Two of the many people who stumbled across our Internet home page joined us on trips this year. Both proved to be fun, interesting companions whose presence was enjoyed by everyone. Another couple found our page and approached us looking for a sitter for their house in Urique, in the bottom of Copper Canyon. We would have loved to go but have family commitments right now. They are frantically looking for someone for mid-October through the end of November. Contact us if you're available and interested in being there for any part of this time.

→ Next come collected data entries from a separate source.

(** ** Back-transformation for a diagonal regularization matrix

    [gsl_multifit_linear_genform1 (L, cs, c, work)]; returns the status
    and the contents of [c]. *)
Definition gsl_multifit_linear_genform1
    (L cs c : gsl_vector) (work : gsl_multifit_linear_workspace)
  : gsl_status * gsl_vector :=
  if (work_pmax work <? length L)%nat then
    (GSL_EBADLEN, c)   (* L vector does not match workspace *)
  else if negb (length L =? length cs)%nat then
    (GSL_EBADLEN, c)   (* cs vector does not match L *)
  else if negb (length L =? length c)%nat then
    (GSL_EBADLEN, c)   (* c vector does not match L *)
  else
    let c := gsl_vector_memcpy c cs in
    let c := gsl_vector_div c L in
    (GSL_SUCCESS, c).

(** ** Derivative operators

    [gsl_multifit_linear_Lk (p, k, L)]; returns the status and the
    contents of [L]. *)
Definition GSL_MULTIFIT_MAXK : nat := 100.

(** One sweep [for (j = 0; j < k + 1; ++j)] of the coefficient recurrence;
    the state is the coefficient vector and [cjm1]. *)
Definition Lk_coeff_step (j : nat) (st : gsl_vector * float) : gsl_vector * float :=
  let '(cv, cjm1) := st in
  let cj := gsl_vector_get cv j in
  (gsl_vector_set cv j (cjm1 - cj)%float, cj).

Definition Lk_coeff_sweep (k : nat) (i : nat) (cv : gsl_vector) : gsl_vector :=
  fst (for_loop 0 (k + 1) Lk_coeff_step (cv, 0%float)).

(** [gsl_vector_set_all (&v.vector, ci)] on the [i]-th superdiagonal. *)
Definition Lk_fill_diagonal (cv : gsl_vector) (i : nat) (L : gsl_matrix) : gsl_matrix :=
  let v := gsl_matrix_superdiagonal L i in
  let ci := gsl_vector_get cv i in
  put_superdiagonal L i (gsl_vector_set_all v ci).

Definition gsl_multifit_linear_Lk (p k : nat) (L : gsl_matrix)
  : gsl_status * gsl_matrix :=
  if (p <=? k)%nat then
    (GSL_EBADLEN, L)   (* p must be larger than derivative order *)
  else if (GSL_MULTIFIT_MAXK - 1 <=? k)%nat then
    (GSL_EBADLEN, L)   (* derivative order k too large *)
  else if (negb (p - k =? size1 L) || negb (p =? size2 L))%nat then
    (GSL_EBADLEN, L)   (* L matrix must be (p-k)-by-p *)
  else if (k =? 0)%nat then
    (GSL_SUCCESS, gsl_matrix_set_identity L)
  else
    let L := gsl_matrix_set_zero L in
    let cv := gsl_vector_set_zero (replicate (k + 1) 0%float) in
    let cv := gsl_vector_set cv 0 (-1)%float in
    let cv := gsl_vector_set cv 1 1%float in
    let cv := for_loop 1 k (Lk_coeff_sweep k) cv in
    let L := for_loop 0 (k + 1) (Lk_fill_diagonal cv) L in
    (GSL_SUCCESS, L).

(** ** Corner of the L-curve

    [gsl_multifit_linear_lcorner] and [gsl_multifit_linear_lcorner2] run
    the same loop on different coordinates. The loop state is the previous
    point [(x1,y1)], the current point [(x2,y2)], the smallest radius so
    far [rmin] and the cell [*idx]. *)
Record corner_state : Type := CornerState {
  st_x1 : float; st_y1 : float;
  st_x2 : float; st_y2 : float;
  st_rmin : float;
  st_idx : nat
}.

(** Radius of the circle through [(x1,y1)], [(x2,y2)], [(x3,y3)], as the
    loop body computes [r]. *)
Definition circle_radius (x1 y1 x2 y2 x3 y3 : float) : float :=
  (let x21 := x2 - x1 in
   let y21 := y2 - y1 in
   let x31 := x3 - x1 in
   let y31 := y3 - y1 in
   let h21 := x21*x21 + y21*y21 in
   let h31 := x31*x31 + y31*y31 in
   let d := abs (2 * (x21*y31 - x31*y21)) in
   PrimFloat.sqrt (h21*h31*((x3-x2)*(x3-x2)+(y3-y2)*(y3-y2))) / d)%float.

(** The loop body once the next point [(x3,y3)] has been read. *)
Definition corner_step (x3 y3 : float) (i : nat) (st : corner_state) : corner_state :=
  let r := circle_radius (st_x1 st) (st_y1 st) (st_x2 st) (st_y2 st) x3 y3 in
  let '(rmin, idx) :=
    if gsl_finite r then
      if ((r <? st_rmin st)%float || (st_rmin st <? 0)%float)
      then (r, i)
      else (st_rmin st, st_idx st)
    else (st_rmin st, st_idx st) in
  {| st_x1 := st_x2 st; st_y1 := st_y2 st;
     st_x2 := x3; st_y2 := y3;
     st_rmin := rmin; st_idx := idx |}.

(** After the loop: [GSL_EINVAL] when no minimum radius was found. *)
Definition corner_result (st : corner_state) : gsl_status * nat :=
  if (st_rmin st <? 0)%float
  then (GSL_EINVAL, st_idx st)   (* failed to find minimum radius *)
  else (GSL_SUCCESS, st_idx st).

(** [gsl_multifit_linear_lcorner2 (reg_param, eta, idx)]; [idx] is the
    value the cell [*idx] holds at the call, the second component of the
    result the value it holds at the return. *)
Definition lcorner2_body (reg_param eta : gsl_vector) (i : nat)
    (st : corner_state) : corner_state :=
  let lamip1 := gsl_vector_get reg_param (i + 1) in
  let etaip1 := gsl_vector_get eta (i + 1) in
  let x3 := (lamip1 * lamip1)%float in
  let y3 := (etaip1 * etaip1)%float in
  corner_step x3 y3 i st.

Definition gsl_multifit_linear_lcorner2 (reg_param eta : gsl_vector) (idx : nat)
  : gsl_status * nat :=
  let n := length reg_param in
  if (n <? 3)%nat then
    (GSL_EBADLEN, idx)   (* at least 3 points are needed for L-curve analysis *)
  else if negb (n =? length eta)%nat then
    (GSL_EBADLEN, idx)   (* size of reg_param and eta vectors do not match *)
  else
    let x1 := gsl_vector_get reg_param 0 in
    let x1 := (x1 * x1)%float in
    let y1 := gsl_vector_get eta 0 in
    let y1 := (y1 * y1)%float in
    let x2 := gsl_vector_get reg_param 1 in
    let x2 := (x2 * x2)%float in
    let y2 := gsl_vector_get eta 1 in
    let y2 := (y2 * y2)%float in
    let st := {| st_x1 := x1; st_y1 := y1; st_x2 := x2; st_y2 := y2;
                 st_rmin := (-1)%float; st_idx := idx |} in
    corner_result (for_loop 1 (n - 1) (lcorner2_body reg_param eta) st).

(** ** The functions that call the C library

    [log] and [pow] of [math.h]. *)
Section Libm.

Variable log : float -> float.
Variable pow : float -> float -> float.

(** [gsl_multifit_linear_lcorner (rho, eta, idx)] *)
Definition lcorner_body (rho eta : gsl_vector) (i : nat)
    (st : corner_state) : corner_state :=
  let x3 := log (gsl_vector_get rho (i + 1)) in
  let y3 := log (gsl_vector_get eta (i + 1)) in
  corner_step x3 y3 i st.

Definition gsl_multifit_linear_lcorner (rho eta : gsl_vector) (idx : nat)
  : gsl_status * nat :=
  let n := length rho in
  if (n <? 3)%nat then
    (GSL_EBADLEN, idx)   (* at least 3 points are needed for L-curve analysis *)
  else if negb (n =? length eta)%nat then
    (GSL_EBADLEN, idx)   (* size of rho and eta vectors do not match *)
  else
    let x1 := log (gsl_vector_get rho 0) in
    let y1 := log (gsl_vector_get eta 0) in
    let x2 := log (gsl_vector_get rho 1) in
    let y2 := log (gsl_vector_get eta 1) in
    let st := {| st_x1 := x1; st_y1 := y1; st_x2 := x2; st_y2 := y2;
                 st_rmin := (-1)%float; st_idx := idx |} in
    corner_result (for_loop 1 (n - 1) (lcorner_body rho eta) st).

Green River Raft (6/23/96-6/30/96):
We met at Green River State Park which had changed substantially since our last visit. The entrance had been moved and a golf course added as part of a number of changes. Apparently, a local effort is being made to increase the income from this facility. All but one of our group arrived by early evening and everyone got a good night's sleep. The next morning most of the group went out for breakfast while we confirmed the air shuttle arrangements and tried unsuccessfully to find our missing participant. We finally gave up and left for the river using the shorter 9 Mile Canyon (Minnie Maude Creek) and backbone route. The road was in good shape this year and there were no tire mishaps. In 9 Mile Canyon we stopped to look at some petroglyphs we hadn't seen before.
At Sand Wash, we rapidly unloaded everything so Susie, Sandy, and Jackie could immediately shuttle the vehicles back to Green River while the rest of us rigged rafts and organized gear. Our hope was that they would be able to return that evening if the winds were calm and our vehicles didn't let us down. The river flow had declined substantially from spring peak run-off to 3500 cfs. This is a nice level for running the rapids but can be a bit slow on windy days with prevailing upstream winds. Since we opted to take-out at Swasey's rather than Green River, our shuttlers left a couple of vehicles there and still made it back to the airport in time for Redtail's last flight of the evening. Garreth landed them on the mesa top with his usual panache and skill, Susie's lunch still intact. They hiked down and joined us for an excellent spaghetti dinner which the cooks had been holding pending their arrival.
There were relatively few mosquitoes at Sand Wash compared to past years but still enough to get our attention. The first night's camp at Rockhouse was somewhat swampy near the boats and we were plagued with bugs. After that there were very few problems. There seemed to be a different bug for each camp, mosquitoes, wasps, no-see-ums, flies, etc. but none were too bothersome. Rob tried his hand at paddle raft captaining the tomato and was a big hit with his crew. Ernie practiced rowing both the 16' and the 18' boat under Bob and Susie's tutelage. He is expecting to top the GC waitlist within the next decade and is hoping to gain enough experience to row. Wanda paddled her packcat fearlessly through all of the rapids. She made a beautiful, gutsy run down the middle at Coal Creek Rapid.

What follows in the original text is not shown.